EXERCISE AIM - How many lines within the records include the word "when"? Only that number should be given.

Stored data entries:
(* ===== verification/SqliteLogic.v ===== *)
(** * A program logic for the SQLite store

    [Abs] is the content of the database as Go values: the maps of tasks, leases,
    commands and artifacts, and the log of recorded events.  [Rep] relates a connection
    to it: every row holds a value that decodes to the abstract one, with columns that
    agree with it, and the event table is the log, numbered from one.  [hoare m Q X a]
    says what code on a connection does to the abstract content: [Q] holds when it
    succeeds, [X] of the error when it fails.  The rules of the file follow the structure
    of the code, so a proof about an operation never looks at rows, JSON or statements. *)

From S2P Require Import Prelude Errors Usage OrchTypes MemStore MemCommands OrchHistory Json Serialize Snapshot TimeText OrchJson Runner SqliteTx SqliteStore.

(** ** Values that JSON keeps

    A record survives when its strings are UTF-8 and its values of type [any] of a kind
    that survives ([text_task] and so on); a time that cannot be encoded makes
    [json.Marshal] fail and is never stored.  A record with other values of type [any]
    ([plain_task] and so on) is refused, or read back with the JSON forms of these values,
    which survive: see [task_written]. *)

Definition time_error : error := ENew "Time.MarshalJSON: year outside of range [0,9999]".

ANSWER FOR THE TASK - 3